Ryan is an award-winning science journalist and trained scientist with a PhD in pharmaceutical and medical science. Over the past eight years, he has built an extensive career as both a staff and freelance writer. From 2019 to 2023, he served as Global Science Editor at the US tech publication CNET, and until February 2024, he was a science and tech reporter at the Australian Broadcasting Corporation (ABC). Since then, he has worked as a freelance journalist, with his writing on science and technology appearing in The New York Times, The Guardian, The Saturday Paper, The Monthly, and Nature.
Ryan’s work focuses primarily on longform, narrative nonfiction, spanning a wide array of scientific disciplines – from astronomy, climate, and Earth sciences to biology, big tech, health, and physics. His longform feature on climate change in Antarctica earned him Australia’s prestigious Eureka Prize for Science Journalism in 2022. He currently serves as President of the Science Journalists Association of Australia.

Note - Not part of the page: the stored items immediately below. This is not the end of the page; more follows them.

(** C3: on a state already initialised for the day, [getOrUpdate] returns
    [currentDayPL = equity - startEquity], keeps [startEquity], and sets
    [hitDailyMaxLoss] (returned and stored) whenever
    [currentDayPL <= -|startEquity * dailyMaxLossPct|]. On the example,
    [getOrUpdate(D, 10000, 0.03)] then [getOrUpdate(D, 9600, 0.03)] returns
    [currentDayPL = -400] and [hitDailyMaxLoss = true]. *)
Theorem getOrUpdate_day_PL_and_trip :
  (forall (o : t) (d : string) (se : float) (equity pct : raw),
     date (current o) = Some d ->
     startEquity (current o) = Some se ->
     let x := toNumber equity "0" in
     let r := fst (handleGetOrUpdate d equity pct o) in
     let o' := snd (handleGetOrUpdate d equity pct o) in
     currentDayPL r = Some (x - se)%float
     /\ startEquity (state r) = Some se
     /\ ((x - se <=? - PrimFloat.abs (se * toNumber pct "0.03"))%float = true ->
         hitDailyMaxLoss (state r) = true /\ hitDailyMaxLoss (current o') = true))
  /\ (let o1 := snd (handleGetOrUpdate Examples.day1 (Num 10000) (Num 0.03) (create None)) in
      let r2 := fst (handleGetOrUpdate Examples.day1 (Num 9600) (Num 0.03) o1) in
      currentDayPL r2 = Some (-400)%float
      /\ hitDailyMaxLoss (state r2) = true).
Proof.
  split.
  - intros o d se equity pct Hd Hs x r o'.
    subst r o'. rewrite getOrUpdate_current.
    rewrite (getOrUpdate_same_day d equity pct o se Hd Hs). cbn.
    fold x. split; [reflexivity|]. split; [reflexivity|].
    intros ->. split; reflexivity.
  - vm_compute. split; reflexivity.
Qed.

Lemma getOrUpdate_day_PL_and_trip_witness :
  let o := snd (handleGetOrUpdate Examples.day1 (Num 10000) (Num 0.03) (create None)) in
  let r := fst (handleGetOrUpdate Examples.day1 (Str "9600") (Str "") o) in
  currentDayPL r = Some (9600 - 10000)%float
  /\ startEquity (state r) = Some 10000%float.
Proof.
  cbv zeta.
  pose proof (proj1 getOrUpdate_day_PL_and_trip
    (snd (handleGetOrUpdate Examples.day1 (Num 10000) (Num 0.03) (create None)))
    Examples.day1 10000%float (Str "9600") (Str "")
    ltac:(vm_compute; reflexivity) ltac:(vm_compute; reflexivity)) as H.
  cbv zeta in H. destruct H as (H1 & H2 & _).
  split; [|exact H2].
  rewrite H1. vm_compute. reflexivity.
Defined.

(** *** Reachable objects *)

Lemma run_snoc (o : t) (es : list Event) (e : Event) :
  run o (es ++ [e]) = step (run o es) e.
Proof. unfold run. rewrite fold_left_app. reflexivity. Qed.

Lemma consistent_saved (o : t) (d : Data) :
  consistent (saveState (withData (loadState o) d)).
Proof.
  split; cbn; [reflexivity|].
  rewrite loadState_loaded. discriminate.
Qed.

Lemma getOrUpdate_saved d e p o :
  snd (handleGetOrUpdate d e p o) =
  saveState (withData (loadState o) (state (fst (handleGetOrUpdate d e p o)))).
Proof.
  unfold handleGetOrUpdate.
  match goal with
  | |- context [let '(pl, d2) := ?X in _] => destruct X as [pl d2]
  end.
  reflexivity.
Qed.

Lemma step_getOrUpdate o d e p :
  step o (Rpc (GetOrUpdate d e p)) = snd (handleGetOrUpdate d e p o).
Proof. cbn. destruct (handleGetOrUpdate d e p o); reflexivity. Qed.

Lemma step_registerTradeResult o d p :
  step o (Rpc (RegisterTradeResult d p)) = snd (handleRegisterTradeResult d p o).
Proof. cbn. destruct (handleRegisterTradeResult d p o); reflexivity. Qed.

Lemma consistent_step (o : t) (e : Event) :
  consistent o -> consistent (step o e).
Proof.
  intros Ho. destruct e as [[]|];
    rewrite ?step_getOrUpdate, ?step_registerTradeResult; trivial.
  - rewrite getOrUpdate_saved. apply consistent_saved.
  - apply consistent_saved.
  - split; cbn; [discriminate|reflexivity].
Qed.

(** An eviction changes nothing of what the next request sees. *)
Lemma current_restart (o : t) :
  consistent o -> current (create (storage o)) = current o.
Proof.
  intros [Hl Hn]. unfold current, loadState. cbn.
  destruct (loaded o) eqn:E.
  - rewrite (Hl eq_refl). apply Data_eta.
  - cbn. rewrite (Hn eq_refl).
    destruct (storage o); reflexivity.
Qed.

Lemma getOrUpdate_has_baseline d e p o :
  startEquity (state (fst (handleGetOrUpdate d e p o))) <> None.
Proof.
  destruct (startEquity (current o)) as [se|] eqn:Hs.
  - destruct (decide (date (current o) = Some d)) as [Hd|Hd].
    + rewrite (getOrUpdate_same_day d e p o se Hd Hs). discriminate.
    + rewrite (getOrUpdate_reset d e p o (or_introl Hd)). discriminate.
  - rewrite (getOrUpdate_reset d e p o (or_intror Hs)). discriminate.
Qed.
Lemma long_comment_throws (z : ZipJs.Zipper) (s : jsstring) (clk : Clock)
    (t : nat) :
  len s > 0xFFFF -> ZipJs._pack z (VStr s) clk t = ZipJs.Throw ZipJs.CommentTooLong.
Proof.
  intros Hl. rewrite _pack_closed.
  assert (Hs : s <> []) by (intros ->; cbn in Hl; lia).
  unfold ZipJs.orEmpty. cbn [truthy].
  unfold str_eqb. destruct (list_eq_dec Z.eq_dec s []) as [E|_]; [contradiction|].
  cbn [negb ZipJs.validateComment ToString].
  destruct (Z.gtb_spec (len s) 0xFFFF); [reflexivity | lia].
Qed.

(** C6, as the code has it.  [_getEOCD] of src/src/zip.js never rejects
    a comment: a string is cut to its first 65535 characters, anything
    else (and the empty string) becomes the empty comment, the trailer
    carries the length of the result in its two-byte length field and its
    characters, one byte each, after it, and [toUint8Array] appends that
    trailer to the parts and the central directory.  [_pack] of
    src/zip.js, which goes through [validateComment], throws instead when
    the comment is longer than 65535 characters. *)
Theorem comment_truncated_or_rejected (z : ZipParts.Zipper) (c : jsval) :
  ZipParts.coerceComment c =
    match c with
    | VStr s => firstn (Z.to_nat 65535) s
    | _ => []
    end /\
  len (ZipParts.coerceComment c) <= 65535 /\
  (exists fixed,
      List.length fixed = 20%nat /\
      ZipParts._getEOCD z c =
      fixed
      ++ numberToBytes (len (ZipParts.coerceComment c)) 2
      ++ ZipParts.stringToBytes (ZipParts.coerceComment c)) /\
  le_value (numberToBytes (len (ZipParts.coerceComment c)) 2)
    = len (ZipParts.coerceComment c) /\
  ZipParts.toUint8Array z c =
    List.concat (ZipParts._parts z) ++ List.concat (ZipParts._cd z)
    ++ ZipParts._getEOCD z c /\
  (forall zj s clk t,
      len s > 0xFFFF ->
      ZipJs._pack zj (VStr s) clk t = ZipJs.Throw ZipJs.CommentTooLong).
Proof.
  split; [apply coerceComment_firstn|].
  split; [apply coerceComment_length|].
  split; [apply _getEOCD_layout|].
  split.
  { rewrite numberToBytes_2_value. apply Z.mod_small.
    pose proof (coerceComment_length c). unfold len in *. lia. }
  split.
  { unfold ZipParts.toUint8Array. rewrite !concat_app. cbn [List.concat].
    now rewrite app_nil_r. }
  intros zj s clk t. apply long_comment_throws.
Qed.

Lemma comment_truncated_or_rejected_witness :
  len (repeat 97 (Z.to_nat 65536)) > 0xFFFF /\
  ZipJs._pack (ZipJs.mkZipper []) (VStr (repeat 97 (Z.to_nat 65536)))
    (fun _ => mkDate 2024 0 1 0 0 0) 0%nat
  = ZipJs.Throw ZipJs.CommentTooLong.
Proof.
  assert (H : len (repeat 97 (Z.to_nat 65536)) > 0xFFFF)
    by (vm_compute; reflexivity).
  split; [exact H|].
  apply (comment_truncated_or_rejected ZipParts.empty VNull). exact H.
Defined.

(** Batch finalization through [_pack] of src/zip.js fails on a comment
    of 65536 characters and keeps a number as its decimal string: the
    claim of C6 as it is worded does not hold of that builder. *)
Lemma long_comment_rejected_by_pack :
  ZipJs._pack (ZipJs.mkZipper []) (VStr (repeat 97 (Z.to_nat 65536)))
    (fun _ => mkDate 2024 0 1 0 0 0) 0%nat
  = ZipJs.Throw ZipJs.CommentTooLong /\
  ZipJs.validateComment (ZipJs.orEmpty (VNum 7)) = ZipJs.Return (lit "7").
Proof. split; vm_compute; reflexivity. Qed.

End CommentFacts.

(** ** The streaming builder: what the Data Descriptor records *)

Section StreamFacts.
Import JS Codec Stream.

Variable TABLE : list Z.

Lemma foldChunk_folded (value : Uint8Array) (crc i : Z) :
  foldChunk TABLE value crc i (i + len value)
  = Crc.crc_loop TABLE crc
      (map (fun k => index value (i + Z.of_nat k))
           (seq 0 (List.length value))).
Proof.
  unfold foldChunk, Crc.crc_loop.
  replace (Z.to_nat (i + len value - i)) with (List.length value)
    by (unfold len; lia).
  generalize (seq 0 (List.length value)). intros l. revert crc.
  induction l as [|k l IH]; intros crc; [reflexivity|].
  cbn [fold_left map]. apply IH.
Qed.

Lemma crc_loop_app (crc : Z) (a b : list Z) :
  Crc.crc_loop TABLE crc (a ++ b)
  = Crc.crc_loop TABLE (Crc.crc_loop TABLE crc a) b.
Proof. unfold Crc.crc_loop. apply fold_left_app. Qed.

(** The read loop on chunks that stay within the size limit: the length
    is the total, every chunk is forwarded, and the checksum runs over
    [foldedBytes]. *)
Lemma readLoop_folded (chunks : list Uint8Array) :
  forall r,
  i r = fileLength r -> 0 <= fileLength r ->
  fileLength r + len (List.concat chunks) <= 0xFFFFFFFF ->
  readLoop TABLE chunks r =
  mkReading
    (Crc.crc_loop TABLE (crc r) (foldedBytes (i r) chunks))
    (fileLength r + len (List.concat chunks))
    (fileLength r + len (List.concat chunks))
    (fold_left _enqueue chunks (sink r)).
Proof.
  induction chunks as [|value rest IH]; intros r Hi Hn Hle.
  - destruct r as [c fl j sk]. cbn in *. subst j.
    unfold len. cbn. rewrite Z.add_0_r. reflexivity.
  - cbn [readLoop List.concat foldedBytes fold_left] in *.
    rewrite len_app in Hle.
    assert (0 <= len value) by (unfold len; lia).
    assert (0 <= len (List.concat rest)) by (unfold len; lia).
    destruct (Z.gtb_spec (fileLength r + len value) 0xFFFFFFFF) as [Hc|_];
      [lia|].
    rewrite IH; cbn [crc fileLength i sink]; try lia.
    rewrite Hi, foldChunk_folded, crc_loop_app, len_app.
    rewrite Z.max_r by lia. rewrite !Z.add_assoc. reflexivity.
Qed.

Lemma fold_enqueue (chunks : list Uint8Array) (z : ZipperStream) :
  fold_left _enqueue chunks z =
  mkStream (enqueued z ++ chunks)
           (_totalBytes z + len (List.concat chunks))
           (Stream._cd z).
Proof.
  revert z. induction chunks as [|c chunks IH]; intros z.
  - destruct z. cbn. unfold len. cbn. now rewrite app_nil_r, Z.add_0_r.
  - cbn [fold_left List.concat]. rewrite IH. unfold _enqueue.
    cbn [enqueued _totalBytes Stream._cd].
    rewrite len_app, <- app_assoc, Z.add_assoc. reflexivity.
Qed.

End StreamFacts.

Section StreamDescriptor.
Import JS Codec Stream.

Lemma dataDescriptor_fields (checksum size : Z) :
  descriptorCrc (dataDescriptor numberToBytes checksum size)
    = checksum mod 2 ^ 32 /\
  descriptorSize (dataDescriptor numberToBytes checksum size)
    = size mod 2 ^ 32.
Proof.
  unfold descriptorCrc, descriptorSize, dataDescriptor.
  rewrite map_u8_bytes.
  - pose proof (numberToBytes_4_value checksum) as Hc.
    pose proof (numberToBytes_4_value size) as Hs.
    pose proof (numberToBytes_length checksum 4) as Lc.
    pose proof (numberToBytes_length size 4) as Ls.
    destruct (numberToBytes checksum 4) as [|c0 [|c1 [|c2 [|c3 [|? ?]]]]];
      try discriminate Lc.
    destruct (numberToBytes size 4) as [|s0 [|s1 [|s2 [|s3 [|? ?]]]]];
      try discriminate Ls.
    split; [exact Hc | exact Hs].
  - unfold is_bytes. repeat rewrite Forall_app.
    repeat split; try apply numberToBytes_is_bytes.
    repeat constructor; unfold is_byte; lia.
Qed.

(** On chunks within the size limit [addStream] forwards a local header
    and the chunks, then a Data Descriptor whose size is the total
    length and whose checksum runs over [foldedBytes 0 chunks]. *)
Lemma addStream_descriptor (z : ZipperStream) (now : Date) (f : jsstring)
    (chunks : list Uint8Array) :
  len (stripTrailingSlash (stripLeadingSlash (collapseSlashes f))) <> 0 ->
  len (List.concat chunks) <= 0xFFFFFFFF ->
  exists lfh cdh total,
    addStreamWith z now (VStr f) chunks =
    (Some (len (Stream._cd z) + 1),
     mkStream
       (enqueued z ++ [lfh] ++ chunks
        ++ [dataDescriptor numberToBytes
              (Crc.crc_finish
                 (Crc.crc_loop Crc.Zipper_CRC_TABLE (-1)
                    (foldedBytes 0 chunks)))
              (len (List.concat chunks))])
       total
       (Stream._cd z ++ [cdh])).
Proof.
  intros Hf Hle. unfold addStreamWith, addStream.
  destruct (Z.eqb_spec
              (len (stripTrailingSlash (stripLeadingSlash (collapseSlashes f))))
              0) as [E|_]; [contradiction|].
  assert (0 <= len (List.concat chunks)) by (unfold len; lia).
  rewrite readLoop_folded; cbn [crc fileLength i sink]; try lia.
  rewrite Z.add_0_l.
  destruct (Z.gtb_spec (len (List.concat chunks)) 0xFFFFFFFF) as [Hc|_];
    [lia|].
  rewrite fold_enqueue. unfold _enqueue.
  cbn [enqueued _totalBytes Stream._cd].
  do 3 eexists. f_equal.
  - rewrite len_app. reflexivity.
  - rewrite <- !app_assoc. reflexivity.
Qed.

(** C3.  A source delivers the bytes 1..35 in chunks of 10, 20 and 5
    bytes.  The Data Descriptor that [addStream] emits after the three
    chunks has size 35, but its CRC is that of the bytes the loop read
    (the second and third chunk indexed from 10 and from 30, the reads
    past their ends counting as 0), not the CRC of the 35 bytes; the same
    bytes delivered as one chunk give the CRC of the 35 bytes. *)
Theorem stream_descriptor_crc_depends_on_chunking :
  let c1 := map Z.of_nat (seq 1 10) in
  let c2 := map Z.of_nat (seq 11 20) in
  let c3 := map Z.of_nat (seq 31 5) in
  let now := mkDate 2024 0 1 12 30 10 in
  let split3 := snd (addStreamWith empty now (VStr (lit "f.bin")) [c1; c2; c3]) in
  let whole := snd (addStreamWith empty now (VStr (lit "f.bin")) [c1 ++ c2 ++ c3]) in
  exists lfh d d',
    enqueued split3 = [lfh; c1; c2; c3; d] /\
    enqueued whole = [lfh; c1 ++ c2 ++ c3; d'] /\
    descriptorSize d = 35 /\
    descriptorSize d' = 35 /\
    descriptorCrc d' = Crc.Zipper_bytesToCrc32 (c1 ++ c2 ++ c3) /\
    descriptorCrc d' = 0x463FBDB6 /\
    descriptorCrc d = Crc.Zipper_bytesToCrc32 (foldedBytes 0 [c1; c2; c3]) /\
    descriptorCrc d = 0xAAD34460 /\
    foldedBytes 0 [c1; c2; c3]
      = c1 ++ map Z.of_nat (seq 21 10) ++ repeat 0 15 /\
    descriptorCrc d <> Crc.Zipper_bytesToCrc32 (c1 ++ c2 ++ c3).
Proof.
  intros c1 c2 c3 now split3 whole.
  do 3 eexists.
  split; [vm_compute; reflexivity|].
  split; [vm_compute; reflexivity|].
  repeat split; try (vm_compute; reflexivity).
  vm_compute. discriminate.
Qed.

End StreamDescriptor.

(** ** Offsets in the central directory *)

Section OffsetFacts.
Import JS Codec.

Lemma totalLength_from (parts : list Uint8Array) (a : Z) :
  fold_left (fun total part => total + len part) parts a
  = a + totalLength parts.
Proof.
  unfold totalLength. revert a.
  induction parts as [|p parts IH]; intros a; cbn [fold_left].
  - lia.
  - rewrite IH, (IH (0 + len p)). lia.
Qed.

During his residency at HITS, Ryan delivered a public lecture at Heidelberg University’s Interdisciplinary Institute for Scientific Computing (IWR) titled “Science, Fiction: Uncovering Research Misconduct Without Eroding Trust.” In an internal seminar, he provided HITS researchers with engaging insights into the work of a science journalist and shared his firsthand experiences from the newsroom. He also visited the Science Media Center (SMC) in Cologne and traveled across Germany, Austria, Greece, and Italy to exchange ideas with scientists and journalism peers.
“I had many memorable encounters,” Ryan reflects. “There are lots of young researchers who are interested in science journalism and science communication and just running into them in the corridor – those were the most memorable encounters for me.”
At the end of his stay, on 22 October 2025, he delivered a public lecture at the German-American Institute Heidelberg (DAI), sharing insights from his 50-day expedition to Antarctica to an audience of nearly 200 people. He emphasized how strong collaboration between scientists and journalists can both improve public understanding and help safeguard the continent’s delicate ecosystem.
After his residency, Ryan intends to create a dashboard that will enable journalists in Australia and beyond to spot research misconduct and retractions, even if they lack previous experience in this field.
Reflecting on his time at HITS, he says: “For me this experience was about expanding my horizons. The connections that I’ve made with scientists and other journalists have strengthened my projects. You don’t really get an opportunity to do something like this in Australia. It’s great to be able to come to a beautiful place like Heidelberg and do it.”
HITS, the Heidelberg Institute for Theoretical Studies, was established in 2010 by physicist and SAP co-founder Klaus Tschira (1940-2015) and the Klaus Tschira Foundation as a private, non-profit research institute. HITS conducts basic research in the natural, mathematical, and computer sciences. Major research directions include complex simulations across scales, making sense of data, and enabling science via computational research. Application areas range from molecular biology to astrophysics. An essential characteristic of the Institute is interdisciplinarity, implemented in numerous cross-group and cross-disciplinary projects. The base funding of HITS is provided by the Klaus Tschira Foundation.